The two paragraphs, above, taken from pages 22-23 of the 'Big Book' of Alcoholics Anonymous, address the effects of the physical and mental cravings of the body for more alcohol once drinking has commenced; but, more importantly, they address the obsession of the mind for alcohol when the alcoholic addict is not drinking.

The word 'obsession' comes from the Latin obsidere, meaning 'to sit down before' (as an army sits down before a walled fortress, besieging it.) Its original fourteenth century English usage was to denote "being assailed by an evil spirit or fixed idea." Both the origin and first usage of the word 'obsession' are particularly apt, for how many of us did not at first struggle or ceaselessly fight with the seemingly ever present idea that taking a drink or drug would fix the way we were feeling? Was the thought of drinking and/or getting high not a strong and frequent temptation?

For many of us, we were like a city under siege and the thought of drinking or using was more or less constantly with us during the first weeks or months of recovery.
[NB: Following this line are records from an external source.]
(** The environment of a run in which the log reads [log k] at its k-th
    read and the processes end with status [status]. *)
Definition env (log : nat -> string) (status : Z) : Env :=
  {| flag_Parse := fun defaults _ => inr defaults;
     filepath_Abs := fun _ => inr "/w";
     filepath_Join := join;
     filepath_Dir := fun _ => "/opt/orchestra";
     filepath_EvalSymlinks := fun p => p;
     os_UserHomeDir := "/home/u";
     os_Executable := inr "/opt/orchestra/orchestra";
     os_CreateTemp := fun _ => inr "/tmp/orchestra-1.yaml";
     canWrite := fun _ => true;
     yaml_Marshal := fun _ => "listen_addr: localhost:0";
     json_Unmarshal := decode;
     json_MarshalIndent := fun _ => inr "{}";
     logAt := log;
     startProcess := fun path _ =>
       if String.eqb path "/opt/orchestra/orchestrator" then inr 4242
       else inr 4243;
     exitStatus := fun _ => status;
     exitedBy := fun _ _ => true;
     rangeRegistry := map_to_list;
     range_perm := fun m => Permutation_refl (map_to_list m);
     timeNow := "2024-02-01T00:00:00Z";
     acquire := fun _ => ret fetched;
     selfUpdate := ret tt |}.

Definition siblings : list (string * node) :=
  [("/opt/orchestra/orchestrator", File "");
   ("/opt/orchestra/storage-markdown", File "");
   ("/opt/orchestra/tools-features", File "");
   ("/opt/orchestra/transport-stdio", File "")].

(** The state at the start of a command, with the given files besides the
    sibling binaries. *)
Definition boot (extra : list (string * node)) : State :=
  {| files := list_to_map (siblings ++ extra); stderr := []; trace := [];
     logReads := 0; orchCmd := None; defers := [] |}.

Definition registryFile : string := "/home/u/.orchestra/plugins/registry.json".

Definition silentLog : nat -> string := fun _ => "".

Definition bootedLine : string := "plugin registered and booted" +:+ nl.

Definition readyLog : nat -> string := fun _ =>
  bootedLine +:+ bootedLine +:+ "listening on 127.0.0.1:54321" +:+ nl.

(** The registry lists [alpha] and [beta]; only the binary of [alpha] is
    on disk. *)
Definition installed : State :=
  boot [(registryFile, File "two plugins");
        ("/home/u/.orchestra/plugins/bin/alpha", File "")].

(** The registry file is not a JSON document. *)
Definition broken : State := boot [(registryFile, File "{")].

Definition somePaths : paths :=
  {| absWorkspace := "/w"; absCertsDir := "/home/u/.orchestra/certs";
     logFile := "/w/.orchestra-mcp.log";
     bins := makeBins (env readyLog 0) "/opt/orchestra" |}.

(** A plugin announces an address of its own before the hub does. *)
Definition twoAddressLog : nat -> string := fun _ =>
  bootedLine +:+ "listening on 10.0.0.1:7000" +:+ nl
  +:+ bootedLine +:+ "listening on 127.0.0.1:54321" +:+ nl.

(** The state in which [serve] without arguments ends. *)
Definition endOf (E : Env) (s : State) : State := finalState (RunServe E [] s).

Definition tmpName : string := "/tmp/orchestra-1.yaml".

(** The state when the configuration has been written. *)
Definition prepared : State :=
  finalState ((killStale (bins somePaths);;
               cfg ← buildConfig (env silentLog 0) somePaths;
               writeConfig (env silentLog 0) somePaths cfg) (boot [])).

(** The state right after the hub is launched. *)
Definition launched : State :=
  finalState (launch (env silentLog 0) somePaths tmpName prepared).

(** The state in which a run ends when the log stays empty. *)
Definition timedOut : State :=
  finalState (supervise (env silentLog 0) somePaths launched).

End Demo.

(** ** install.go: [parseRepoVersion] *)

(** The text before and after the last byte [c] of [s]
    ([strings.LastIndex] with a separator of one byte). *)
Fixpoint cutLast (c : ascii) (s : string) : option (string * string) :=
  match s with
  | "" => None
  | String a r =>
      match cutLast c r with
      | Some (before, after) => Some (String a before, after)
      | None => if Ascii.eqb a c then Some ("", r) else None
      end
  end.

Definition atSign : ascii := "@"%char.

Definition parseRepoVersion (s : string) : string * string :=
  match cutLast atSign s with
  | Some (repo, version) => (repo, version)
  | None => (s, "")
  end.

(** ** update.go: the comparison of versions *)

(** The text before and after the first byte [c] of [s]
    ([strings.IndexByte]). *)
Fixpoint cutFirst (c : ascii) (s : string) : option (string * string) :=
  match s with
  | "" => None
  | String a r =>
      if Ascii.eqb a c then Some ("", r)
      else match cutFirst c r with
           | Some (before, after) => Some (String a before, after)
           | None => None
           end
  end.

(** [strings.SplitN(s, sep, n)] for a separator of one byte. *)
Fixpoint SplitN (sep : ascii) (n : nat) (s : string) : list string :=
  match n with
  | O => []
  | S O => [s]
  | S n' =>
      match cutFirst sep s with
      | Some (before, after) => before :: SplitN sep n' after
      | None => [s]
      end
  end.

Definition TrimPrefix (s p : string) : string :=
  match stripPrefix p s with
  | Some r => r
  | None => s
  end.

Definition digitOf (c : ascii) : option Z :=
  let n := nat_of_ascii c in
  if ((48 <=? n) && (n <=? 57))%nat then Some (Z.of_nat n - 48)%Z else None.

Inductive numError :=
| ErrSyntax
| ErrRange.

Definition maxUint64 : Z := 18446744073709551615.

(** The loop of [strconv.ParseUint(s, 10, 64)], [n] being the value of
    the digits read so far. *)
Fixpoint parseUintFrom (n : Z) (s : string) : Z * option numError :=
  match s with
  | "" => (n, None)
  | String c r =>
      match digitOf c with
      | None => (0%Z, Some ErrSyntax)
      | Some d =>
          if (maxUint64 / 10 + 1 <=? n)%Z then (maxUint64, Some ErrRange)
          else if (maxUint64 <? n * 10 + d)%Z then (maxUint64, Some ErrRange)
          else parseUintFrom (n * 10 + d)%Z r
      end
  end.

Definition ParseUint (s : string) : Z * option numError :=
  match s with
  | "" => (0%Z, Some ErrSyntax)
  | _ => parseUintFrom 0 s
  end.

(** [strconv.ParseInt(s, 10, 64)]. *)
Definition ParseInt (s : string) : Z * option numError :=
  match s with
  | "" => (0%Z, Some ErrSyntax)
  | String c r =>
      let neg := Ascii.eqb c "-" in
      let digits := if Ascii.eqb c "+" || neg then r else s in
      match ParseUint digits with
      | (_, Some ErrSyntax) => (0%Z, Some ErrSyntax)
      | (un, _) =>
          let cutoff := (2 ^ 63)%Z in
          if negb neg && (cutoff <=? un)%Z then ((cutoff - 1)%Z, Some ErrRange)
          else if neg && (cutoff <? un)%Z then ((- cutoff)%Z, Some ErrRange)
          else (if neg then (- un)%Z else un, None)
      end
  end.

(** [n, _ := strconv.Atoi(s)], where [int] has 64 bits. *)
Definition Atoi (s : string) : Z := (ParseInt s).1.

(** [splitVersion] *)
Definition splitVersion (v : string) : string * string :=
  match cutFirst "-" (TrimPrefix v "v") with
  | Some (base, pre) => (base, pre)
  | None => (TrimPrefix v "v", "")
  end.

(** [parseSemver]: the array [parts] as a list of three numbers. *)
Definition parseSemver (base : string) : list Z :=
  take 3 (map Atoi (SplitN "." 3 base) ++ [0; 0; 0]%Z).

(** The comparison of Go strings with [>] and [<]: byte by byte. *)
Fixpoint strLess (a b : string) : bool :=
  match a, b with
  | _, "" => false
  | "", String _ _ => true
  | String x a', String y b' =>
      if (nat_of_ascii x <? nat_of_ascii y)%nat then true
      else if (nat_of_ascii y <? nat_of_ascii x)%nat then false
      else strLess a' b'
  end.

(** The loop "Compare major.minor.patch numerically": [Some b] when it
    returns [b], [None] when it runs to its end. *)
Fixpoint compareParts (cur lat : list Z) : option bool :=
  match cur, lat with
  | c :: cur', l :: lat' =>
      if (c <? l)%Z then Some true
      else if (l <? c)%Z then Some false
      else compareParts cur' lat'
  | _, _ => None
  end.

Definition isEmpty (s : string) : bool := String.eqb s "".

Definition isNewerVersion (current latest : string) : bool :=
  let '(curBase, curPre) := splitVersion current in
  let '(latBase, latPre) := splitVersion latest in
  match compareParts (parseSemver curBase) (parseSemver latBase) with
  | Some b => b
  | None =>
      if negb (isEmpty curPre) && isEmpty latPre then true
      else if isEmpty curPre && negb (isEmpty latPre) then false
      else strLess curPre latPre
  end.

(** [runSelfUpdate].  The release tag the GitHub API reports
    ([checkLatestVersion], the empty string on any error), the build-time
    variable [Version] and the download step [selfUpdate] are taken as
    given. *)
Definition runSelfUpdate (Version checkLatestVersion : string)
    (selfUpdate : string -> M (option error)) : M unit :=
  Fprintf_stderr ("Checking for updates..." +:+ nl);;
  let latest := checkLatestVersion in
  if isEmpty latest then
    Fprintf_stderr ("Could not check for updates." +:+ nl);;
    Fprintf_stderr ("Download manually: https://github.com/orchestra-mcp/framework/releases" +:+ nl)
  else if negb (isNewerVersion Version latest) then
    Fprintf_stderr ("Orchestra is up to date (" +:+ Version +:+ ")" +:+ nl)
  else
    Fprintf_stderr ("Updating orchestra " +:+ Version +:+ " → " +:+ latest
                    +:+ "..." +:+ nl +:+ nl);;
    e ← selfUpdate latest;
    match e with
    | Some err => fatal ("update failed: " +:+ errText err)
    | None =>
        Fprintf_stderr (nl +:+ "Updated to " +:+ latest
                        +:+ "! Run 'orchestra version' to verify." +:+ nl)
    end.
Even thereafter, many (and perhaps most) of us were left with a mind highly susceptible to other obsessions, once the obsession about alcohol and/or drugs lifted. How many people, for example, have replaced their obsession for drugs or booze with an obsession for physical fitness, or an obsession for work, relationships or money? Quite a few, in my experience. And the list of such 'replacement' obsessions is both incredibly long and fraught with peril.
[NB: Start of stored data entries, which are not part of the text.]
(** The characters of an ASCII text are its bytes. *)
Lemma chars_ascii (s : string) : ascii_text s = true -> chars s = singles s.
Proof.
  unfold ascii_text. intros H. apply negb_true_iff in H.
  assert (split_chars s = ("", singles s)) as E.
  { induction s as [|b s IH]; cbn [split_chars mentions singles] in *; [reflexivity|].
    apply orb_false_iff in H as [Hb Hs]. rewrite (IH Hs).
    apply negb_false_iff in Hb.
    destruct (is_continuation b) eqn:K.
    - rewrite (continuation_not_ascii b K) in Hb. discriminate.
    - unfold attach. rewrite (ascii_no_trail b Hb). reflexivity. }
  unfold chars. rewrite E. reflexivity.
Qed.

(** *** The case mapping and the letter Y *)

Lemma uppercase_table_Y :
  forallb (fun e => Bool.eqb (mentions (Ascii.eqb "Y") (snd e)) (affirming (fst e)))
          uppercase_table = true.
Proof. vm_compute. reflexivity. Qed.

(** The uppercase of a character holds "Y" exactly for y, Y and the y with
    a ring above. *)
Lemma to_upper_Y (t : string) :
  one_char t -> mentions (Ascii.eqb "Y") (to_upper t) = affirming t.
Proof.
  intros [b [r [-> [Hr Hb]]]]. unfold to_upper.
  destruct (find _ uppercase_table) as [e|] eqn:F.
  - apply find_some in F as [Hin He]. apply String.eqb_eq in He. rewrite <- He.
    apply eqb_prop.
    exact (proj1 (forallb_forall _ _) uppercase_table_Y e Hin).
  - unfold affirming.
    destruct (String.eqb (String b r) "y") eqn:E1.
    { apply String.eqb_eq in E1. rewrite E1 in F. vm_compute in F. discriminate. }
    destruct (String.eqb (String b r) y_with_ring_above) eqn:E2.
    { apply String.eqb_eq in E2. rewrite E2 in F. vm_compute in F. discriminate. }
    rewrite orb_false_r, orb_false_l. cbn [mentions String.eqb].
    rewrite (mentions_weaken (Ascii.eqb "Y") _ r
               (fun c Hc => f_equal (fun x => negb (is_continuation x))
                                    (eq_sym (proj1 (Ascii.eqb_eq _ _) Hc))) Hr).
    rewrite orb_false_r, (Ascii.eqb_sym b "Y").
    destruct (Ascii.eqb "Y" b) eqn:E; [|reflexivity].
    apply Ascii.eqb_eq in E. subst b. rewrite (Hb eq_refl). reflexivity.
Qed.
How then do we lift the siege, so to speak, of our obsessive minds. In its paradoxical way, the 'Big Book' indicates that the answer to this "main problem" of the alcoholic (which, after all "lies in the mind") is also internal.

On page 55 of the 'Big Book' we read:
". . .(D)eep down in every man, woman, and child, is the fundamental idea of God. It may be obscured by calamity, by pomp, by worship of other things, but in some form or other it is there. . . .'

"We finally saw that faith in some kind of God was a part of our make-up, just as much as the feeling we have for a friend. Sometimes we had to search fearlessly, but He was there. He was as much a fact as we were. We found the Great Reality deep down within us. In the last analysis it is only there that he may be found."
It is thus, by accessing the hidden dimension of God within us, by attaining to a lasting peace and quietness, that we are relieved of the raucous obsessions of the mind that drive us wildly. It is a reality that we can in fact become spiritually awakened and attuned to a deeper consciousness than that of the obsessive mind of self or ego-consciousness - whether such a spiritual awakening occurs suddenly or gradually evolves.

In the Spiritual Experience appendix to the 'Big Book' we read:
"With few exceptions our members find that they have tapped an unsuspected inner resource which they presently identify with their own conception of a Power greater than themselves."

"Most of us think that this awareness of a Power greater than ourselves is the essence of spiritual experience. Our more religious members call it "God-consciousness.""
 Thus it is that the higher spiritual mind of man, replaces the lower obsessive mind of the ego, or self. And with that, the obsessions for alcohol, drugs or their replacements can be expelled. As Carl Jung put it in his famous letter to Bill Wilson:  "The helpful formula therefore is: spiritus contra spiritum." That is, the experience of God rather than alcohol is that which solves our all-too-human dilemma.